We know what
Eric Cantor thinks about Labor Day. But Eric Cantor gets to run his mouth all the time. In this election year, union members and their families had some thoughts we should be paying attention to. The daughter of an IBEW member writes that
"my father built this":
When I was in college, my dad, with pride, gave me an alabaster brick taken from his job site at the (then called) Standard Oil Building. They had just completed the work on the beautiful, stark white building. "I helped build this," he told me. "Keep it and show it to your kids someday, and remind them that their grandfather helped build this great city." It is as ludicrous for Mitt Romney to say "I built this" as it would have been for my father to take sole responsibility for creating the Amoco Building. Nobody builds anything themselves, with no help from government, from stone masons, electricians, plumbers, pipe-fitters, truck drivers, teachers, policemen, firemen. It's especially fitting to remember that on this Labor Day.
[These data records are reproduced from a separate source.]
#[export] Instance TemplateStream_stream : IDataSourceStream (TemplateStream St) := {|
  readMemoryBlock := TemplateStream_readMemoryBlock;
  seek := TemplateStream_seek;
  isFinished := TemplateStream_isFinished
|}.
End TemplateStream.

(** ** Expanding a text

    At each opening brace, [name_end] decides whether a variable begins. *)
Fixpoint expand_from (vars : gmap (list Z) (list Z)) (skip : nat) (text : list Z) : list Z :=
  match text with
  | [] => []
  | c :: text =>
      match skip with
      | S skip => expand_from vars skip text
      | O =>
          if c =? LBRACE then
            match name_end text 1 with
            | inl k =>
                match vars !! take (Z.to_nat (k - 1)) text with
                | Some value => value ++ expand_from vars (Z.to_nat k) text
                | None => c :: expand_from vars O text
                end
            | inr _ => c :: expand_from vars O text
            end
          else c :: expand_from vars O text
      end
  end.
Definition expanded (vars : gmap (list Z) (list Z)) (text : list Z) : list Z := expand_from vars 0 text.

(** ** Scanning *)

Lemma memchr_some m c j : memchr m c = Some j -> exists n, j = Z.of_nat n /\ m !! n = Some c /\ forall i, (i < n)%nat -> m !! i <> Some c.
Proof.
  revert j. induction m as [|x m IH]; intros j E; cbn in E; [done|]. destruct (Z.eqb_spec x c) as [->|Hne].
  - injection E as <-. exists 0%nat. split; [done|]. split; [done|]. lia.
  - destruct (memchr m c) as [j'|]; [|done]. injection E as <-. destruct (IH j' eq_refl) as (n & -> & Hn & Hb). exists (S n). split; [lia|]. split; [done|].
    intros [|i] Hi; cbn; [by intros [= ?]|]. apply Hb. lia.
Qed.

Lemma memchr_none m c : memchr m c = None -> forall i, m !! i <> Some c.
Proof.
  induction m as [|x m IH]; intros E i; [done|]. cbn in E. destruct (Z.eqb_spec x c) as [->|Hne]; [done|]. destruct (memchr m c); [done|].
  destruct i as [|i]; cbn; [by intros [= ?]|by apply IH].
Qed.

Lemma name_end_found d : forall k0 k, name_end d k0 = inl k ->
  k0 <= k <= 16 /\ (Z.to_nat (k - k0) < length d)%nat /\ forall i, (i <= Z.to_nat (k - k0))%nat -> d !! i <> Some LBRACE.
Proof.
  induction d as [|c d IH]; intros k0 k E; cbn in E; [done|]. destruct (isspace c); [done|]. destruct (Z.gtb_spec k0 TEMPLATE_MAX_VAR_NAME_LEN) as [|Hk]; [done|].
  unfold TEMPLATE_MAX_VAR_NAME_LEN in *. destruct (Z.eqb_spec c LBRACE) as [|Hc]; [done|]. destruct (Z.eqb_spec c RBRACE) as [->|Hc'].
  - injection E as <-. rewrite Z.sub_diag. split; [lia|]. split; [cbn; lia|]. intros i Hi. replace i with 0%nat by lia. done.
  - destruct (IH (k0 + 1) k E) as (H1 & H2 & H3). split; [lia|]. split; [cbn; lia|]. intros [|i] Hi; cbn; [by intros [= ?]|]. apply H3. lia.
Qed.

(** The same in a block that is cut off behind [m] bytes: a name that is
    found is in the whole text, one that is not may be cut. *)
Lemma name_end_take_found d : forall m k0 k, name_end (take m d) k0 = inl k -> name_end d k0 = inl k.
Proof.
  induction d as [|c d IH]; intros [|m] k0 k E; try done. cbn in *. destruct (isspace c); [done|]. destruct (k0 >? _); [done|]. destruct (c =? LBRACE); [done|].
  destruct (c =? RBRACE); [done|]. by apply (IH m).
Qed.

Lemma name_end_take_stop d : forall m k0 k, name_end (take m d) k0 = inr k ->
  k0 <= k /\ (forall i, (i < Z.to_nat (k - k0))%nat -> d !! i <> Some LBRACE) /\
  (name_end d k0 = inr k \/ (k = k0 + Z.of_nat m /\ (m <= length d)%nat)).
Proof.
  induction d as [|c d IH]; intros m k0 k E; [rewrite take_nil in E; injection E as <-; split; [lia|]; split; [intros i _; done|by left]|].
  destruct m as [|m]; [injection E as <-; split; [lia|]; rewrite Z.sub_diag; split; [intros i; lia|right; split; lia]|].
  cbn in *. destruct (isspace c); [injection E as <-; rewrite Z.sub_diag; split; [lia|]; split; [intros i; lia|by left]|].
  destruct (k0 >? _); [injection E as <-; rewrite Z.sub_diag; split; [lia|]; split; [intros i; lia|by left]|].
  destruct (Z.eqb_spec c LBRACE) as [->|Hc]; [injection E as <-; rewrite Z.sub_diag; split; [lia|]; split; [intros i; lia|by left]|].
  destruct (c =? RBRACE); [done|]. destruct (IH m (k0 + 1) k E) as (H1 & H2 & H3). split; [lia|]. split.
  - intros [|i] Hi; cbn; [by intros [= ?]|]. apply H2. lia.
  - destruct H3 as [H3|[H3 H4]]; [by left|right; split; lia].
Qed.

Lemma name_end_take_long d : forall m k0 k, name_end d k0 = inl k -> (Z.to_nat (k - k0) < m)%nat -> name_end (take m d) k0 = inl k.
Proof.
  induction d as [|c d IH]; intros [|m] k0 k E Hm; try done; [lia|]. cbn in *. destruct (isspace c); [done|]. destruct (k0 >? _); [done|].
  destruct (c =? LBRACE); [done|]. destruct (c =? RBRACE); [done|]. apply IH; [done|]. pose proof (name_end_found _ _ _ E). lia.
Qed.

Lemma name_end_stop d k0 k : name_end d k0 = inr k -> k0 <= k /\ forall i, (i < Z.to_nat (k - k0))%nat -> d !! i <> Some LBRACE.
Proof. intros E. rewrite <- (firstn_all d) in E. destruct (name_end_take_stop d (length d) k0 k E) as (H1 & H2 & _). done. Qed.

(** No variable begins at the braces from [lo] to [hi]. *)
Definition no_var (d : list Z) (lo hi : nat) : Prop :=
  forall j, (lo <= j < hi)%nat -> d !! j = Some LBRACE -> exists k, name_end (drop (S j) d) 1 = inr k.

Lemma find_var_spec d fuel : forall cur, (length d - cur < fuel)%nat -> d !! cur = Some LBRACE ->
  exists c, (cur <= c)%nat /\ d !! c = Some LBRACE /\ no_var d cur c /\
    ((exists k, find_var fuel d (Z.of_nat cur) = Some (inl (Z.of_nat c, k)) /\ name_end (drop (S c) d) 1 = inl k) \/
     (find_var fuel d (Z.of_nat cur) = Some (inr (Z.of_nat c)) /\ no_var d cur (S c) /\ forall j, (c < j)%nat -> d !! j <> Some LBRACE)).
Proof.
  induction fuel as [|fuel IH]; intros cur Hf Hc; [lia|]. cbn [find_var]. replace (Z.to_nat (Z.of_nat cur + 1)) with (S cur) by lia.
  destruct (name_end (drop (S cur) d) 1) as [k|k] eqn:E.
  - exists cur. split; [done|]. split; [done|]. split; [intros j Hj; lia|]. left. by exists k.
  - destruct (name_end_stop _ _ _ E) as [Hk Hs]. replace (Z.to_nat (Z.of_nat cur + k)) with (cur + Z.to_nat k)%nat by lia.
    assert (forall j, (cur < j < cur + Z.to_nat k)%nat -> d !! j <> Some LBRACE) as Hgap.
    { intros j Hj. replace j with (S cur + (j - S cur))%nat by lia. rewrite <- lookup_drop. apply Hs. lia. }
    destruct (memchr (drop (cur + Z.to_nat k) d) LBRACE) as [j|] eqn:Ej.
    + destruct (memchr_some _ _ _ Ej) as (n & -> & Hn & Hb). rewrite lookup_drop in Hn. replace (Z.of_nat cur + k + Z.of_nat n) with (Z.of_nat (cur + Z.to_nat k + n)) by lia.
      pose proof (lookup_lt_Some _ _ _ Hn) as Hlt. destruct (IH (cur + Z.to_nat k + n)%nat ltac:(lia) Hn) as (c & Hle & Hc' & Hno & Hres).
      assert (forall hi, no_var d (cur + Z.to_nat k + n) hi -> no_var d cur hi) as Hext.
      { intros hi Hnv j Hj Hdj. destruct (decide (j = cur)) as [->|]; [by exists k|]. destruct (decide (j < cur + Z.to_nat k)%nat) as [?|?]; [by destruct (Hgap j ltac:(lia))|].
        destruct (decide (j < cur + Z.to_nat k + n)%nat) as [?|?]; [|apply Hnv; [lia|done]]. exfalso. apply (Hb (j - (cur + Z.to_nat k))%nat ltac:(lia)). rewrite lookup_drop.
        by replace (cur + Z.to_nat k + (j - (cur + Z.to_nat k)))%nat with j by lia. }
      exists c. split; [lia|]. split; [done|]. split; [by apply Hext|]. destruct Hres as [Hl|(Hr1 & Hr2 & Hr3)]; [by left|right]. split; [done|]. split; [by apply Hext|done].
    + exists cur. split; [done|]. split; [done|]. split; [intros j Hj; lia|]. right. split; [done|]. split.
      * intros j Hj _. replace j with cur by lia. by exists k.
      * intros j Hj. destruct (decide (j < cur + Z.to_nat k)%nat); [apply Hgap; lia|]. pose proof (memchr_none _ _ Ej (j - (cur + Z.to_nat k))%nat) as Hn. rewrite lookup_drop in Hn.
        by replace (cur + Z.to_nat k + (j - (cur + Z.to_nat k)))%nat with j in Hn by lia.
Qed.

(** ** The reference *)

Section Expanded.
Context (vars : gmap (list Z) (list Z)).

Lemma expand_skip text : forall n, expand_from vars n text = expanded vars (drop n text).
Proof. induction text as [|c text IH]; intros [|n]; try done. cbn. apply IH. Qed.

Lemma expanded_plain n : forall text, (n <= length text)%nat -> no_var text 0 n -> expanded vars text = take n text ++ expanded vars (drop n text).
Proof.
  induction n as [|n IH]; intros text Hl Hn; [done|]. destruct text as [|c text]; [cbn in Hl; lia|]. cbn in Hl. cbn [take drop app].
  rewrite <- IH; [|lia|intros j Hj Hb; apply (Hn (S j)); [lia|done]]. unfold expanded at 1. cbn [expand_from]. destruct (Z.eqb_spec c LBRACE) as [->|]; [|done].
  destruct (Hn 0%nat) as [k E]; [lia|done|]. cbn [drop] in E. rewrite drop_0 in E. by rewrite E.
Qed.

Lemma expanded_var rest k : name_end rest 1 = inl k ->
  expanded vars (LBRACE :: rest) =
  match vars !! take (Z.to_nat (k - 1)) rest with
  | Some value => value ++ expanded vars (drop (Z.to_nat k) rest)
  | None => take (Z.to_nat (k + 1)) (LBRACE :: rest) ++ expanded vars (drop (Z.to_nat (k + 1)) (LBRACE :: rest))
  end.
Proof.
  intros E. destruct (name_end_found _ _ _ E) as (Hk & Hl & Hno). unfold expanded at 1. cbn [expand_from]. rewrite Z.eqb_refl, E.
  destruct (vars !! _) as [value|]; [by rewrite expand_skip|]. replace (Z.to_nat (k + 1)) with (S (Z.to_nat k)) by lia. cbn [take drop app]. f_equal.
  apply (expanded_plain (Z.to_nat k) rest); [lia|]. intros j Hj Hb. exfalso. apply (Hno j); [lia|done].
Qed.
End Expanded.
Daily Kos diarist and third-generation sheet metal worker
Todd Farally also thinks back to his father's words as he looks at the choice in this election:
We in the building trades have really hit a rough patch. I was laid off for twenty four months straight from late 2009 to late 2011, was lucky enough to work for seven and a half months and am currently laid off again. I know what it’s like to wake up feeling that all you want to do is go to work, to feel like you have a purpose, and the fear of uncertainty. But things can get much worse if we either don’t vote at all or vote for people that will work against our economic interests. And saying you’ve always voted Republican is not an excuse because you simply don’t want to face the fact that your party has turned on you. I can understand that - change is hard, but betrayal is even worse, and you have to ask yourself: What has this party said or done to deserve my vote? Speaking as a union member, I can say that the Republicans seem to say and do more and more against us and our families. As my Dad used to say, “Always vote your job, because the other guy sure as hell is.”
A fair day's wage
- Some workers at the RNC were paid below minimum wage, thanks to deductions from their paychecks for uniforms.
- Which is still more than masseuses at the "Huffington Post Oasis" were paid, which was nothing.
- Organizing the South is a tough lift for unions, as for Democrats and other progressives. But that's not to say it's not worth trying.
- An especially meaningful Labor Day for TSA workers.
State and local legislation
Miscellaneous
- North Carolina unions are offering the opportunity to hug a thug.